BHO is effective, and efficient, but production should not be in the hands of just anyone. Serious safety precautions need to be taken, and they need to be taken seriously, by anyone trying this.

On the other hand, why bother with butane? There is an alternative. CO2 Carbon Dioxide for folks who didn't take advanced chemistry can also be used to extract oil from whole-plant cannabis. CO2 is a nonflammable gas and presents less of a risk than butane. Supercritical CO2 extraction is the technique which GW Pharmaceuticals reportedly uses to manufacture Sativex. It may be more complex, but fewer buildings blow up and catch fire.
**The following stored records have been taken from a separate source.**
Definition mha_bwd_request (i : BwdInner MultiHeadAttnBwdInputs.Scalars) : result (Request CudnnMsg) PyErr :=
  let get name key := field MultiHeadAttnBwdInputs.what name key i in
  and_then (get "q" "q") (λ q,
  and_then (get "k" "k") (λ k,
  and_then (get "v" "v") (λ v,
  and_then (get "o" "o") (λ o,
  and_then (get "do" "do_") (λ do_,
  and_then (get "dq" "dq") (λ dq,
  and_then (get "dk" "dk") (λ dk,
  and_then (get "dv" "dv") (λ dv,
  and_then (get "stats" "stats") (λ stats,
  let s := scalars i in
  Ok (λ tx, Op (BMultiHeadAttnBwd {|
    mb_dtype := F32; mb_q := q; mb_k := k; mb_v := v; mb_o := o; mb_do := do_; mb_dq := dq; mb_dk := dk; mb_dv := dv;
    mb_stats := stats; mb_layout := NchwPacked;
    mb_params := attn_params s.(MultiHeadAttnBwdInputs.m_batch) s.(MultiHeadAttnBwdInputs.m_seq_q)
      s.(MultiHeadAttnBwdInputs.m_seq_kv) s.(MultiHeadAttnBwdInputs.m_heads_q) s.(MultiHeadAttnBwdInputs.m_heads_kv)
      s.(MultiHeadAttnBwdInputs.m_head_dim) s.(MultiHeadAttnBwdInputs.m_mask) s.(MultiHeadAttnBwdInputs.m_scale)
      s.(MultiHeadAttnBwdInputs.m_dropout) s.(MultiHeadAttnBwdInputs.m_dropout_seed); mb_reply := tx |}))))))))))).
Lemma remember_hit k k2 v c :
  k2 ≠ k → memory_hit k2 (remember k v c) = memory_hit k2 c.
Proof.
  intros Hne. unfold memory_hit, remember. destruct (poisoned c) eqn:Hp; simpl; rewrite Hp; [done|].
  by rewrite lookup_insert_ne.
Qed.

(** A failed insertion changes no entry: whatever fails while a kernel is stored,
    the error is [Unrecoverable], the memory map is as before, and every lookup
    of every key, this one included, answers what it answered before: the only
    name that may have changed is the temporary file of this key. *)
Theorem nvrtc_insert_fails_cleanly (io : Io) k v fs c e fs' c' :
  key_wf k → fs_wf fs → insert serialize io k v fs c = (Err e, fs', c') →
  (∃ m, e = Unrecoverable m) ∧ c' = c ∧ fs_wf fs' ∧ fs_frame [tmp_path (dir c) k] fs fs' ∧
  ∀ b k2, key_wf k2 → get version deserialize b k2 fs' c' = get version deserialize b k2 fs c.
Proof.
  intros Hk Hwf Hi. destruct (insert_spec io k v fs c _ _ _ Hk Hwf Hi) as (Hwf' & Hf & -> & Hm).
  split_and!; [done..|]. intros b k2 Hk2. unfold get. rewrite !fs_read_view, Hf; [done|].
  apply not_elem_of_cons. split; [by apply entry_path_tmp|set_solver].
Qed.

(** The contract of [bincode]. *)
Class BincodeLaw : Prop :=
  bincode_roundtrip : ∀ v b, serialize v = Ok b → deserialize b = Some v.

(** C18 (a stored kernel is found again, and only it): after a successful [insert] the key
    is answered from memory; a process that does not have it in memory (another
    process, a restart, or after [clear_in_memory]) reads it from disk, provided
    it carries the version of the running crate, and rejects it otherwise; and
    every other key is answered as before, as no two keys share a file. *)
Theorem nvrtc_roundtrip `{!BincodeLaw} (io : Io) k v fs c fs' c' :
  key_wf k → fs_wf fs → poisoned c = false → insert serialize io k v fs c = (Ok tt, fs', c') →
  (∀ b, get version deserialize b k fs' c' = (Some v, c')) ∧
  (∀ c2, dir c2 = dir c → memory_hit k c2 = None →
    (get version deserialize true k fs' c2).1 =
      if bool_decide (atomr_accel_version v = version) then Some v else None) ∧
  memory_hit k (clear_in_memory c') = None ∧ dir (clear_in_memory c') = dir c ∧
  (∀ b k2, key_wf k2 → k2 ≠ k →
    (get version deserialize b k2 fs' c').1 = (get version deserialize b k2 fs c).1).
Proof.
  intros Hk Hwf Hp Hi. destruct (insert_spec io k v fs c _ _ _ Hk Hwf Hi) as (Hwf' & fd & b & Hs & Hv & Hf & ->).
  split_and!.
  - intros b'. unfold get, memory_hit, remember. rewrite Hp. simpl. rewrite Hp. by rewrite lookup_insert_eq.
  - intros c2 Hd Hm. unfold get. rewrite Hm, Hd, fs_read_view, Hv. simpl.
    rewrite (bincode_roundtrip v b Hs). by case_bool_decide.
  - unfold memory_hit, clear_in_memory, remember. rewrite Hp. simpl. rewrite Hp. simpl. rewrite Hp. apply lookup_empty.
  - unfold clear_in_memory, remember. rewrite Hp. simpl. by rewrite Hp.
  - intros b' k2 Hk2 Hne. eapply get_frame; [done| | |by apply remember_hit].
    + apply not_elem_of_cons. split; [by apply entry_path_tmp|]. apply not_elem_of_cons.
      split; [|set_solver]. by intros ?%entry_path_inj.
    + unfold remember. by rewrite Hp.
Qed.
End theorems.

(** ** Concurrent writers *)

Definition writer_id (w : Writer) : NvrtcCacheKey * list Z := (wkey w, wbytes w).

(** What a writer of [fs0] can rely on while it is the only one of its key. *)
Definition writer_inv (d : string) (fs0 fs : Fs) (w : Writer) : Prop :=
  let untouched := fs_read fs (entry_path d (wkey w)) = fs_read fs0 (entry_path d (wkey w)) in
  match pc w with
  | Start => untouched
  | Writing fd n =>
    n ≤ length (wbytes w) ∧ fs_view fs (tmp_path d (wkey w)) = Some (fd, take n (wbytes w)) ∧ untouched
  | Renaming => (∃ fd, fs_view fs (tmp_path d (wkey w)) = Some (fd, wbytes w)) ∧ untouched
  | Published => fs_read fs (entry_path d (wkey w)) = Some (wbytes w)
  | Failed => False
  end.

(** How many turns a writer needs at most. *)
Definition turns_left (w : Writer) : nat :=
  match pc w with
  | Start => length (wbytes w) + 3
  | Writing _ n => length (wbytes w) - n + 2
  | Renaming => 1
  | Published | Failed => 0
  end.

Definition paths_of (d : string) (k : NvrtcCacheKey) : list string := [tmp_path d k; entry_path d k].

Lemma fs_frame_read ps fs fs' p : fs_frame ps fs fs' → p ∉ ps → fs_read fs' p = fs_read fs p.
Proof. intros Hf Hp. by rewrite !fs_read_view, Hf. Qed.

Lemma entry_other d k k' : key_wf k → key_wf k' → k ≠ k' → entry_path d k ∉ paths_of d k'.
Proof.
  intros Hk Hk' Hne. apply not_elem_of_cons. split; [by apply entry_path_tmp|].
  apply not_elem_of_cons. split; [by intros ?%entry_path_inj|set_solver].
Qed.

Lemma tmp_other d k k' : key_wf k → key_wf k' → k ≠ k' → tmp_path d k ∉ paths_of d k'.
Proof.
  intros Hk Hk' Hne. apply not_elem_of_cons. split; [by intros ?%tmp_path_inj|].
  apply not_elem_of_cons. split; [by apply not_eq_sym, entry_path_tmp|set_solver].
Qed.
Seems like a fair trade.

For the Drug Truth Network, this is Doug McVay with Common Sense for Drug Policy and Drug War Facts.

-----------------------

DEAN BECKER: Here to close us out Chief Greenbud and his song "Its' 4:20 Somewhere"

-----------------------

[music]

If you watch the clock to smoke your pot
You should know you’re not alone.

If you’re grass is like most it’s hydro-grown
That gets you stoned.

If you’re counting the hours, watching the minutes
For that special time when everyone hits it

Take it from me you’re really not that far away.

Roll me something fat and green
pack me a bowl or fill me a bong
It only comes twice a day but I don’t care
It’s 4:20 somewhere.

This smoke break is going to make my afternoon
When I get high even if it’s my last bud I smoke it up
It will be alright.

I’ve been sitting here waiting for what seems like a year
My Jamaican connection said he’d meet me here.
If the phone’s for me tell him he better be on his way.

Roll me something fat and long
Pack me a bowl, fill me a bong
It only come twice a day but I don’t care
It’s 4:20 somewhere.

I spent all my cash, replenished my stash
But it’s only a quarter of 2
At a moment like this I can’t help but wonder –
What would Willie do??

He’d say “Fire that thing up”

Roll me something fat and long
Pack me a bowl, fill me a bong.
It only comes twice a day but I don’t care

Roll me something fat and long
Pack me a bowl, fill me a bong.
It only comes twice a day but I don’t care
I don’t care…
It’s 4:20 somewhere.

-----------------------

DEAN BECKER: Well that’s it. I hope you enjoyed today’s edition of Cultural Baggage. I hope it woke you up to a few more facts about this drug war, the inequity, the inequality, the bigotry, the hatred, the eternal nature of this beast.

As always I remind you that because of prohibition you don’t know what’s in that bag. Please, be careful.

For the Drug Truth Network this is Dean Becker asking you to examine our policy of drug prohibition – the Century of Lies.

The Drug Truth programs are archived at the James A. Baker, III Institute for Policy Studies.